Initialize SUnits before DAG building.

Affect on SD scheduling and postRA scheduling: Printing the DAG will display the nodes in top-down topological order. This matches the order within the MBB and makes my life much easier in general. Affect on misched: We don't need to track virtual register uses at all. This is awesome. I also intend to rely on the SUnit ID as a topo-sort index. So if A < B then we cannot have an edge B -> A. git-svn-id: https://llvm.org/svn/llvm-project/llvm/trunk@151135 91177308-0d34-0410-b5e6-96231b3b80d8
2025-01-30 00:32:53 +00:00 · 2012-02-22 06:08:11 +00:00 · 2012-02-22 06:08:11 +00:00 · b4566a9999
commit b4566a9999
parent 44d23825d6
6 changed files with 115 additions and 76 deletions
--- a/include/llvm/CodeGen/ScheduleDAG.h
+++ b/include/llvm/CodeGen/ScheduleDAG.h
@ -231,6 +231,7 @@ namespace llvm {
  public:
    SUnit *OrigNode;                    // If not this, the node from which
                                        // this node was cloned.
+                                        // (SD scheduling only)

    // Preds/Succs - The SUnits before/after us in the graph.
    SmallVector<SDep, 4> Preds;  // All sunit predecessors.
--- a/lib/CodeGen/CriticalAntiDepBreaker.cpp
+++ b/lib/CodeGen/CriticalAntiDepBreaker.cpp
@ -427,6 +427,8 @@ BreakAntiDependencies(const std::vector<SUnit>& SUnits,

  // Keep a map of the MachineInstr*'s back to the SUnit representing them.
  // This is used for updating debug information.
+  //
+  // FIXME: Replace this with the existing map in ScheduleDAGInstrs::MISUnitMap
  DenseMap<MachineInstr*,const SUnit*> MISUnitMap;

  // Find the node at the bottom of the critical path.
--- a/lib/CodeGen/LatencyPriorityQueue.cpp
+++ b/lib/CodeGen/LatencyPriorityQueue.cpp
@ -46,7 +46,7 @@ bool latency_sort::operator()(const SUnit *LHS, const SUnit *RHS) const {

  // Finally, just to provide a stable ordering, use the node number as a
  // deciding factor.
-  return LHSNum < RHSNum;
+  return RHSNum < LHSNum;
 }


--- a/lib/CodeGen/MachineScheduler.cpp
+++ b/lib/CodeGen/MachineScheduler.cpp
@ -149,7 +149,8 @@ protected:
  MachineScheduler *Pass;
 public:
  ScheduleTopDownLive(MachineScheduler *P):
-    ScheduleDAGInstrs(*P->MF, *P->MLI, *P->MDT, /*IsPostRA=*/false), Pass(P) {}
+    ScheduleDAGInstrs(*P->MF, *P->MLI, *P->MDT, /*IsPostRA=*/false, P->LIS),
+    Pass(P) {}

  /// ScheduleDAGInstrs callback.
  void Schedule();
@ -310,7 +311,8 @@ class DefaultMachineScheduler : public ScheduleDAGInstrs {
  MachineScheduler *Pass;
 public:
  DefaultMachineScheduler(MachineScheduler *P):
-    ScheduleDAGInstrs(*P->MF, *P->MLI, *P->MDT, /*IsPostRA=*/false), Pass(P) {}
+    ScheduleDAGInstrs(*P->MF, *P->MLI, *P->MDT, /*IsPostRA=*/false, P->LIS),
+    Pass(P) {}

  /// Schedule - This is called back from ScheduleDAGInstrs::Run() when it's
  /// time to do some work.
@ -348,15 +350,14 @@ void DefaultMachineScheduler::Schedule() {

 #ifndef NDEBUG
 namespace {
-// Nodes with a higher number have lower priority.
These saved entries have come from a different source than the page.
(* ===== verification/Http.v ===== *)
(** What the HTTP controllers of the gateway share: [gateway/http/http_types.hpp],
    [http_response_builder.hpp], [httplib_adapter.hpp], the parts of
    [common/utils/http_utils.hpp] they call, and the steps every handler begins with (the
    bearer token, the body, the [try]/[catch]).

    cpp-httplib, which reads the socket and calls the handler of a route, is third-party
    code.  The token manager is the class [Authenticator], which [Auth.v] implements. *)
From S2P Require Import Prelude Text Redis TokenStore Json ConnectionManager Rpc Auth.
From Stdlib Require Import Ascii.
Open Scope Z_scope.

(** * Requests and responses *)

Record HttpRequest := {
  req_method : string; req_path : string; req_body : string;
  req_headers : gmap string string; req_params : gmap string string
}.
Record HttpResponse := { status : Z; res_body : string; content_type : string }.

Definition has_param (req : HttpRequest) (key : string) : bool := bool_decide (is_Some (req_params req !! key)).
Definition get_param_value (req : HttpRequest) (key : string) : string := default ""%string (req_params req !! key).

(** [emplace] keeps the value a key has. *)
Definition emplace (m : gmap string string) (p : string * string) : gmap string string :=
  match m !! p.1 with Some _ => m | None => <[p.1 := p.2]> m end.
Definition from_httplib_request (method path body : string) (headers params : list (string * string)) : HttpRequest :=
  {| req_method := method; req_path := path; req_body := body;
     req_headers := foldl emplace ∅ headers; req_params := foldl emplace ∅ params |}.

(** [std::tolower] in the C locale. *)
Definition tolower (c : ascii) : ascii :=
  if (65 <=? chr c) && (chr c <=? 90) then ascii_of_N (Z.to_N (chr c + 32)) else c.
Fixpoint lower (s : string) : string :=
  match s with EmptyString => EmptyString | String c s' => String (tolower c) (lower s') end.

(** [extract_bearer_token], the same in each controller; [""] without a token. *)
Definition extract_bearer_token (req : HttpRequest) : string :=
  match req_headers req !! "Authorization"%string with
  | None => ""
  | Some auth =>
      if (String.length auth <=? String.length "Bearer ")%nat then ""
      else if negb (String.eqb (lower (String.substring 0 7 auth)) (lower "Bearer ")) then ""
      else String.substring 7 (String.length auth - 7) auth
  end.

(** The name of the header is compared letter by letter. *)
Lemma lower_case_header_ignored t :
  extract_bearer_token (from_httplib_request "GET" "/" "" [("authorization", "Bearer " +:+ t)]%string []) = ""%string.
Proof. done. Qed.

(** * The token manager, as the controllers use it *)

Class Authenticator (D : Type) := {
  auth_verify : string -> exec D (option UserTokenInfo);
  auth_generate : string -> string -> string -> string -> exec D TokenResult
}.

Section Controller.
Context {D : Type} `{Json}.

(** [buildResponseString]. *)
Definition error_members (status_code : Z) (body err_message : string) : members :=
  [("code", JInt status_code); ("body", JStr body); ("err_msg", JStr err_message)]%string.
Definition build_http_response (status_code : Z) (err_message : string) : exec D HttpResponse :=
  let* text := or_throw (dump (obj (error_members status_code "" err_message))) in
  ret {| status := status_code; res_body := text; content_type := "application/json" |}.

(** [res.status = code; res.set_content(response_body.dump(), ...)]. *)
Definition answer (status_code : Z) (response_body : members) : exec D HttpResponse :=
  let* text := or_throw (dump (obj response_body)) in
  ret {| status := status_code; res_body := text; content_type := "application/json" |}.

(** [try { ... } catch (const std::exception& e) { 500 }]. *)
Definition caught (m : exec D HttpResponse) : exec D HttpResponse := fun d =>
  match m d with
  | (d', Ok r) => (d', Ok r)
  | (d', Throw) => build_http_response 500 "Internal server error" d'
  end.

Definition authorized `{Authenticator D} (req : HttpRequest) (k : UserTokenInfo -> exec D HttpResponse)
  : exec D HttpResponse :=
  let token := extract_bearer_token req in
  if String.eqb token "" then build_http_response 401 "Missing or invalid Authorization header"
  else
    let* user_info := auth_verify token in
    match user_info with
    | None => build_http_response 401 "Invalid or expired access token"
    | Some user_info => k user_info
    end.

Definition with_body (req : HttpRequest) (k : json -> exec D HttpResponse) : exec D HttpResponse :=
  match parse (req_body req) with
  | None => build_http_response 400 "Invalid JSON body"
  | Some body => k body
  end.

(** [body.value(key, dflt)] of the two controllers' types. *)
Definition body_str (body : json) (key dflt : string) : exec D string := or_throw (value_str body key dflt).
Definition body_u64 (body : json) (key : string) : exec D Z := or_throw (value_u64 body key 0).

(** The query [q], or [keyword] without it. *)
Definition query_param (req : HttpRequest) : string :=
  let query := if has_param req "q" then get_param_value req "q" else ""%string in
  if String.eqb query "" && has_param req "keyword" then get_param_value req "keyword" else query.
End Controller.

(** A route of the HTTP server: method, path, handler. *)
Record Route (D : Type) := {
  route_method : string; route_path : string; route_handler : HttpRequest -> exec D HttpResponse
}.
Arguments route_method {D} _.
Arguments route_path {D} _.
Arguments route_handler {D} _.
Definition route {D} (method path : string) (h : HttpRequest -> exec D HttpResponse) : Route D :=
  {| route_method := method; route_path := path; route_handler := h |}.
(* ===== verification/UserHttp.v ===== *)
(** The HTTP controller of users: [gateway/http/user_http_controller.cpp], over a user client
    and a token manager. *)
From S2P Require Import Prelude Schema Redis TokenStore Json ConnectionManager Rpc Auth UserService UserRemote Http.
Open Scope Z_scope.

Section UserHttp.
Context {D : Type} `{Json} `{Authenticator D} `{UserClient D}.

(** [static_cast<int>(p.gender)] and [parse_gender]. *)
Definition gender_value (g : Gender) : Z := match g with GENDER_UNKNOWN => 0 | MALE => 1 | FEMALE => 2 | OTHER => 3 end.
Definition parse_gender (gender : Z) : Gender :=
  if gender =? 1 then MALE else if gender =? 2 then FEMALE else if gender =? 3 then OTHER else GENDER_UNKNOWN.

Definition profile_to_json (p : UserProfile) : jval :=
  JObj [("uid", JStr (p_uid p)); ("account", JStr (p_account p)); ("nickname", JStr (p_nickname p));
        ("avatar", JStr (p_avatar p)); ("gender", JInt (gender_value (p_gender p)));
        ("signature", JStr (p_signature p)); ("create_time", JInt (p_create_time p));
        ("last_login", JInt (p_last_login p)); ("online", JBool (p_online p))]%string.

(** A default constructed profile. *)
Definition blank_profile : UserProfile :=
  {| p_uid := ""; p_account := ""; p_nickname := ""; p_avatar := ""; p_gender := GENDER_UNKNOWN;
     p_signature := ""; p_create_time := 0; p_last_login := 0; p_online := false |}.
Definition profile_of_result (r : UserResult) : UserProfile := default blank_profile (r_profile r).

(** The tokens of a user and the answer with both: the end of [handle_register] and [handle_login]. *)
Definition with_tokens (status_code : Z) (p : UserProfile) (device_id platform : string) : exec D HttpResponse :=
  let* tokens := auth_generate (p_uid p) (p_account p) device_id platform in
  answer status_code [("profile", profile_to_json p); ("access_token", JStr (tr_access_token tokens));
                      ("refresh_token", JStr (tr_refresh_token tokens))]%string.

Definition handle_register (now_ms : Z) (req : HttpRequest) : exec D HttpResponse :=
  caught (with_body req (fun body =>
    let* account := body_str body "account" "" in
    let* password := body_str body "password" "" in
    let* nickname := body_str body "nickname" "" in
    let* device_id := body_str body "device_id" "http-default" in
    let* platform := body_str body "platform" "web" in
    if String.eqb account "" || String.eqb password ""
    then build_http_response 400 "Missing required fields: account, password"
    else
      let* result := cl_register_user
        {| rq_account := account; rq_password := password;
           rq_nickname := if String.eqb nickname "" then account else nickname; rq_now_ms := now_ms |} in
      if negb (r_ok result) then
        if String.eqb (r_error_code result) "DUPLICATE_ACCOUNT"
        then build_http_response 409 "Account already exists"
        else build_http_response 500 (r_message result)
      else with_tokens 201 (profile_of_result result) device_id platform)).

Definition handle_login (now_ms : Z) (req : HttpRequest) : exec D HttpResponse :=
  caught (with_body req (fun body =>
    let* account := body_str body "account" "" in
    let* password := body_str body "password" "" in
    let* device_id := body_str body "device_id" "http-default" in
    let* platform := body_str body "platform" "web" in
    if String.eqb account "" || String.eqb password ""
    then build_http_response 400 "Missing required fields: account, password"
    else
      let* result := cl_login_by_account account password now_ms in
      if negb (r_ok result) then
        if String.eqb (r_error_code result) "WRONG_PASSWORD" || String.eqb (r_error_code result) "INVALID_ACCOUNT"
        then build_http_response 401 "Invalid account or password"
        else build_http_response 500 (r_message result)
      else with_tokens 200 (profile_of_result result) device_id platform)).

Definition handle_profile (req : HttpRequest) : exec D HttpResponse :=
  caught (authorized req (fun user_info =>
    let* profile := cl_get_profile_by_uid (ti_user_id user_info) in
    match profile with
    | None => build_http_response 404 "User profile not found"
    | Some profile => answer 200 [("profile", profile_to_json profile)]%string
    end)).

Definition handle_update_profile (req : HttpRequest) : exec D HttpResponse :=
  caught (authorized req (fun user_info => with_body req (fun body =>
    let* current := cl_get_profile_by_uid (ti_user_id user_info) in
    match current with
    | None => build_http_response 404 "User profile not found"
    | Some current =>
        let* nickname := body_str body "nickname" (p_nickname current) in
        let* avatar := body_str body "avatar" (p_avatar current) in
        let* signature := body_str body "signature" (p_signature current) in
        let gender := match int_member body "gender" with
                      | Some g => parse_gender (i32 g)
                      | None => p_gender current
                      end in
        if String.eqb nickname "" then build_http_response 400 "Nickname must not be empty"
        else
          let* result := cl_update_profile
            {| up_uid := ti_user_id user_info; up_nickname := nickname; up_avatar := avatar;
               up_gender := gender; up_signature := signature |} in
          if negb (r_ok result) then
            let code := r_error_code result in
            if String.eqb code "EMPTY_UID" || String.eqb code "EMPTY_NICKNAME" || String.eqb code "PARAM_ERROR"
            then build_http_response 400 (r_message result)
            else if String.eqb code "USER_NOT_FOUND" then build_http_response 404 (r_message result)
            else build_http_response 500 (r_message result)
          else answer 200 [("profile", profile_to_json (profile_of_result result))]%string
    end))).

Definition handle_search_user (req : HttpRequest) : exec D HttpResponse :=
  caught (authorized req (fun user_info =>
    let query := query_param req in
    if String.eqb query "" then build_http_response 400 "Missing required query parameter: q"
    else
      let* profiles := cl_search_profiles query 20 in
      answer 200 (("users", JArr (map profile_to_json profiles)) ::
        match profiles with [] => [] | p :: _ => [("profile", profile_to_json p)] end)%string)).

(** [register_user_http_routes_on_server]. *)
Definition user_routes (now_ms : Z) : list (Route D) :=
  [route "POST" "/api/v1/auth/register" (handle_register now_ms);
   route "POST" "/api/v1/auth/login" (handle_login now_ms);
   route "GET" "/api/v1/auth/info" handle_profile;
   route "POST" "/api/v1/auth/profile" handle_update_profile;
   route "GET" "/api/v1/users/search" handle_search_user].
End UserHttp.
This way we attempt to
+// Nodes with a higher number have higher priority. This way we attempt to
 // schedule the latest instructions earliest.
 //
 // TODO: Relies on the property of the BuildSchedGraph that results in SUnits
-// being ordered in sequence bottom-up. This will be formalized, probably be
-// constructing SUnits in a prepass.
+// being ordered in sequence top-down.
 struct ShuffleSUnitOrder {
  bool operator()(SUnit *A, SUnit *B) const {
-    return A->NodeNum > B->NodeNum;
+    return A->NodeNum < B->NodeNum;
  }
 };

--- a/lib/CodeGen/ScheduleDAGInstrs.cpp
+++ b/lib/CodeGen/ScheduleDAGInstrs.cpp
@ -17,6 +17,7 @@
 #include "llvm/Operator.h"
 #include "llvm/Analysis/AliasAnalysis.h"
 #include "llvm/Analysis/ValueTracking.h"
+#include "llvm/CodeGen/LiveIntervalAnalysis.h"
 #include "llvm/CodeGen/MachineFunctionPass.h"
 #include "llvm/CodeGen/MachineMemOperand.h"
 #include "llvm/CodeGen/MachineRegisterInfo.h"
@ -34,11 +35,14 @@ using namespace llvm;
 ScheduleDAGInstrs::ScheduleDAGInstrs(MachineFunction &mf,
                                     const MachineLoopInfo &mli,
                                     const MachineDominatorTree &mdt,
-                                     bool IsPostRAFlag)
+                                     bool IsPostRAFlag,
+                                     LiveIntervals *lis)
  : ScheduleDAG(mf), MLI(mli), MDT(mdt), MFI(mf.getFrameInfo()),
    InstrItins(mf.getTarget().getInstrItineraryData()), IsPostRA(IsPostRAFlag),
-    UnitLatencies(false), Defs(TRI->getNumRegs()), Uses(TRI->getNumRegs()),
+    LIS(lis), UnitLatencies(false),
+    Defs(TRI->getNumRegs()), Uses(TRI->getNumRegs()),
    LoopRegs(MLI, MDT), FirstDbgValue(0) {
+  assert((IsPostRA || LIS) && "PreRA scheduling requires LiveIntervals");
  DbgValues.clear();
  assert(!(IsPostRA && MF.getRegInfo().getNumVirtRegs()) &&
         "Virtual registers must be removed prior to PostRA scheduling");
@ -357,8 +361,6 @@ void ScheduleDAGInstrs::addVRegDefDeps(SUnit *SU, unsigned OperIdx) {
  const MachineInstr *MI = SU->getInstr();
  unsigned Reg = MI->getOperand(OperIdx).getReg();

-  const TargetSubtargetInfo &ST = TM.getSubtarget<TargetSubtargetInfo>();
-
  // Add output dependence to the next nearest def of this vreg.
  //
  // Unless this definition is dead, the output dependence should be
@ -366,60 +368,94 @@ void ScheduleDAGInstrs::addVRegDefDeps(SUnit *SU, unsigned OperIdx) {
  // uses. We're conservative for now until we have a way to guarantee the uses
  // are not eliminated sometime during scheduling. The output dependence edge
  // is also useful if output latency exceeds def-use latency.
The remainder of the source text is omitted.